(** [xs.shift(-1)]: every value moves one row up, the last is undefined. *)
Definition shift_neg1 (xs : Series) : Series :=
  match xs with
  | [] => []
  | _ :: t => t ++ [nan]
  end.

(** Forward fill: an undefined value takes the last defined one before it. *)
Fixpoint ffill_from (last : float) (xs : Series) : Series :=
  match xs with
  | [] => []
  | x :: t =>
      if isnan x then last :: ffill_from last t else x :: ffill_from x t
  end.

Definition ffill (xs : Series) : Series := ffill_from nan xs.

(** [xs.pct_change()]: [data / data.shift(1) - 1].  Library versions with
    the default [fill_method='pad'] forward-fill the column first
    ([pad = true]); later versions do not ([pad = false]). *)
Definition pct_change (pad : bool) (xs : Series) : Series :=
  let data := if pad then ffill xs else xs in
  map (fun p => sub (div (fst p) (snd p)) (of_Z 1))
      (combine data (shift1 data)).

End Pandas.

(** ** Tables

    The raw table has one row per timestamp (the index label) with the five
    columns [open], [high], [low], [close], [volume]; the feature table has
    the five derived columns as well. *)

Record bar := mk_bar {
  ts : string;
  open : float;
  high : float;
  low : float;
  close : float;
  volume : float
}.

Record feature_row := mk_feature_row {
  base : bar;
  SMA_5 : float;
  SMA_20 : float;
  price_momentum : float;
  volume_momentum : float;
  volatility : float
}.

Definition DataFrame := list bar.
Definition FeatureFrame := list feature_row.

(** The values of a row, in column order. *)
Definition base_values (b : bar) : list float :=
  [open b; high b; low b; close b; volume b].

Definition derived_values (r : feature_row) : list float :=
  [SMA_5 r; SMA_20 r; price_momentum r; volume_momentum r; volatility r].

Definition row_values (r : feature_row) : list float :=
  base_values (base r) ++ derived_values r.

(** All five derived features of the row are defined. *)
Definition derived_defined (r : feature_row) : bool :=
  negb (existsb isnan (derived_values r)).

(** No column of the row is undefined. *)
Definition row_defined (r : feature_row) : bool :=
  negb (existsb isnan (row_values r)).

(** [df.dropna()]: keep the rows without any undefined value, in order. *)
Definition dropna (df : FeatureFrame) : FeatureFrame :=
  filter row_defined df.

(** ** [PricePredictor.prepare_features] *)

Section Features.

(** Whether the installed pandas forward-fills in [pct_change]. *)
Variable pad : bool.

(** The table after the five column assignments, before [dropna]. *)
Definition add_indicators (df : DataFrame) : FeatureFrame :=
  let closes := map close df in
  let volumes := map volume df in
  let sma5 := Pandas.rolling_mean 5 closes in
  let sma20 := Pandas.rolling_mean 20 closes in
  let pm := Pandas.pct_change pad closes in
  let vm := Pandas.pct_change pad volumes in
  let vol := Pandas.rolling_std 5 closes in
  map (fun ib : nat * bar =>
         let (i, b) := ib in
         mk_feature_row b (nth i sma5 nan) (nth i sma20 nan)
           (nth i pm nan) (nth i vm nan) (nth i vol nan))
      (combine (seq 0 (length df)) df).

Definition prepare_features (df : DataFrame) : FeatureFrame :=
  dropna (add_indicators df).

End Features.

(** ** Exceptions, results and the state of a run *)

(** A raised exception.  [PyException cls msg] is an instance of a class
    derived from [Exception] whose string form is [msg]; [SystemExit] and
    [KeyboardInterrupt] derive from [BaseException] only. *)
Inductive exn : Type :=
| PyException (cls : string) (msg : string)
| SystemExit (code : Z)
| KeyboardInterrupt.

(** [isinstance(e, Exception)] *)
Definition is_Exception (e : exn) : bool :=
  match e with
  | PyException _ _ => true
  | SystemExit _ | KeyboardInterrupt => false
  end.

(** [str(e)] for the exceptions an [except Exception] clause can bind. *)
Definition exn_str (e : exn) : string :=
  match e with
  | PyException _ msg => msg
  | SystemExit _ | KeyboardInterrupt => EmptyString
  end.

Inductive result (A : Type) : Type :=
| Return (a : A)
| Raise (e : exn).

Arguments Return {A} a.
Arguments Raise {A} e.

(** A statement runs from a state and either returns or raises; the state
    it leaves is kept in both cases. *)
Definition M (S A : Type) : Type := S -> result A * S.

Definition ret {S A : Type} (a : A) : M S A := fun s => (Return a, s).

Definition raise {S A : Type} (e : exn) : M S A := fun s => (Raise e, s).

Definition bind {S A B : Type} (m : M S A) (k : A -> M S B) : M S B :=
  fun s =>
    match m s with
    | (Return a, s') => k a s'
    | (Raise e, s') => (Raise e, s')
    end.

Declare Scope py_scope.
Delimit Scope py_scope with py.

Notation "x <- m ;; k" := (bind m (fun x => k))
  (at level 100, m at next level, right associativity) : py_scope.
Notation "m ;;; k" := (bind m (fun _ => k))
  (at level 100, right associativity) : py_scope.

(** [try: body  except Exception as e: handler e] *)
Definition try_except_Exception {S A : Type}
    (body : M S A) (handler : exn -> M S A) : M S A :=
  fun s =>
    match body s with
    | (Return a, s') => (Return a, s')
    | (Raise e, s') =>
        if is_Exception e then handler e s' else (Raise e, s')
    end.

(** What a run can observe and change outside the program: the lines
    written to standard output, the URLs requested so far, and how many
    times the clock and the random generator have been consulted. *)
Record world := mk_world {
  stdout : list string;
  requests : list string;
  clock : nat;
  draws : nat
}.

(** The two library estimators held by a predictor. *)
Inductive scaler_state : Type :=
| Unfitted
| Fitted (mean_ scale_ : list float).

Inductive model_state : Type :=
| Untrained
| Trained (coef_ : list float).

Record predictor := mk_predictor {
  model : model_state;
  scaler : scaler_state;
  features : list string
}.

(** The state seen by a method: the object and the world. *)
Record pstate := mk_pstate {
  self : predictor;
  env : world
}.

Class HasWorld (S : Type) := {
  get_world : S -> world;
  set_world : world -> S -> S
}.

········

EXERCISE DIRECTIONS: Return the full listing, character for character.

EXERCISE RESULT:
(** [xs.shift(-1)]: every value moves one row up, the last is undefined. *)
Definition shift_neg1 (xs : Series) : Series :=
  match xs with
  | [] => []
  | _ :: t => t ++ [nan]
  end.

(** Forward fill: an undefined value takes the last defined one before it. *)
Fixpoint ffill_from (last : float) (xs : Series) : Series :=
  match xs with
  | [] => []
  | x :: t =>
      if isnan x then last :: ffill_from last t else x :: ffill_from x t
  end.

Definition ffill (xs : Series) : Series := ffill_from nan xs.

(** [xs.pct_change()]: [data / data.shift(1) - 1].  Library versions with
    the default [fill_method='pad'] forward-fill the column first
    ([pad = true]); later versions do not ([pad = false]). *)
Definition pct_change (pad : bool) (xs : Series) : Series :=
  let data := if pad then ffill xs else xs in
  map (fun p => sub (div (fst p) (snd p)) (of_Z 1))
      (combine data (shift1 data)).

End Pandas.

(** ** Tables

    The raw table has one row per timestamp (the index label) with the five
    columns [open], [high], [low], [close], [volume]; the feature table has
    the five derived columns as well. *)

Record bar := mk_bar {
  ts : string;
  open : float;
  high : float;
  low : float;
  close : float;
  volume : float
}.

Record feature_row := mk_feature_row {
  base : bar;
  SMA_5 : float;
  SMA_20 : float;
  price_momentum : float;
  volume_momentum : float;
  volatility : float
}.

Definition DataFrame := list bar.
Definition FeatureFrame := list feature_row.

(** The values of a row, in column order. *)
Definition base_values (b : bar) : list float :=
  [open b; high b; low b; close b; volume b].

Definition derived_values (r : feature_row) : list float :=
  [SMA_5 r; SMA_20 r; price_momentum r; volume_momentum r; volatility r].

Definition row_values (r : feature_row) : list float :=
  base_values (base r) ++ derived_values r.

(** All five derived features of the row are defined. *)
Definition derived_defined (r : feature_row) : bool :=
  negb (existsb isnan (derived_values r)).

(** No column of the row is undefined. *)
Definition row_defined (r : feature_row) : bool :=
  negb (existsb isnan (row_values r)).

(** [df.dropna()]: keep the rows without any undefined value, in order. *)
Definition dropna (df : FeatureFrame) : FeatureFrame :=
  filter row_defined df.

(** ** [PricePredictor.prepare_features] *)

Section Features.

(** Whether the installed pandas forward-fills in [pct_change]. *)
Variable pad : bool.

(** The table after the five column assignments, before [dropna]. *)
Definition add_indicators (df : DataFrame) : FeatureFrame :=
  let closes := map close df in
  let volumes := map volume df in
  let sma5 := Pandas.rolling_mean 5 closes in
  let sma20 := Pandas.rolling_mean 20 closes in
  let pm := Pandas.pct_change pad closes in
  let vm := Pandas.pct_change pad volumes in
  let vol := Pandas.rolling_std 5 closes in
  map (fun ib : nat * bar =>
         let (i, b) := ib in
         mk_feature_row b (nth i sma5 nan) (nth i sma20 nan)
           (nth i pm nan) (nth i vm nan) (nth i vol nan))
      (combine (seq 0 (length df)) df).

Definition prepare_features (df : DataFrame) : FeatureFrame :=
  dropna (add_indicators df).

End Features.

(** ** Exceptions, results and the state of a run *)

(** A raised exception.  [PyException cls msg] is an instance of a class
    derived from [Exception] whose string form is [msg]; [SystemExit] and
    [KeyboardInterrupt] derive from [BaseException] only. *)
Inductive exn : Type :=
| PyException (cls : string) (msg : string)
| SystemExit (code : Z)
| KeyboardInterrupt.

(** [isinstance(e, Exception)] *)
Definition is_Exception (e : exn) : bool :=
  match e with
  | PyException _ _ => true
  | SystemExit _ | KeyboardInterrupt => false
  end.

(** [str(e)] for the exceptions an [except Exception] clause can bind. *)
Definition exn_str (e : exn) : string :=
  match e with
  | PyException _ msg => msg
  | SystemExit _ | KeyboardInterrupt => EmptyString
  end.

Inductive result (A : Type) : Type :=
| Return (a : A)
| Raise (e : exn).

Arguments Return {A} a.
Arguments Raise {A} e.

(** A statement runs from a state and either returns or raises; the state
    it leaves is kept in both cases. *)
Definition M (S A : Type) : Type := S -> result A * S.

Definition ret {S A : Type} (a : A) : M S A := fun s => (Return a, s).

Definition raise {S A : Type} (e : exn) : M S A := fun s => (Raise e, s).

Definition bind {S A B : Type} (m : M S A) (k : A -> M S B) : M S B :=
  fun s =>
    match m s with
    | (Return a, s') => k a s'
    | (Raise e, s') => (Raise e, s')
    end.

Declare Scope py_scope.
Delimit Scope py_scope with py.

Notation "x <- m ;; k" := (bind m (fun x => k))
  (at level 100, m at next level, right associativity) : py_scope.
Notation "m ;;; k" := (bind m (fun _ => k))
  (at level 100, right associativity) : py_scope.

(** [try: body  except Exception as e: handler e] *)
Definition try_except_Exception {S A : Type}
    (body : M S A) (handler : exn -> M S A) : M S A :=
  fun s =>
    match body s with
    | (Return a, s') => (Return a, s')
    | (Raise e, s') =>
        if is_Exception e then handler e s' else (Raise e, s')
    end.

(** What a run can observe and change outside the program: the lines
    written to standard output, the URLs requested so far, and how many
    times the clock and the random generator have been consulted. *)
Record world := mk_world {
  stdout : list string;
  requests : list string;
  clock : nat;
  draws : nat
}.

(** The two library estimators held by a predictor. *)
Inductive scaler_state : Type :=
| Unfitted
| Fitted (mean_ scale_ : list float).

Inductive model_state : Type :=
| Untrained
| Trained (coef_ : list float).

Record predictor := mk_predictor {
  model : model_state;
  scaler : scaler_state;
  features : list string
}.

(** The state seen by a method: the object and the world. *)
Record pstate := mk_pstate {
  self : predictor;
  env : world
}.

Class HasWorld (S : Type) := {
  get_world : S -> world;
  set_world : world -> S -> S
}.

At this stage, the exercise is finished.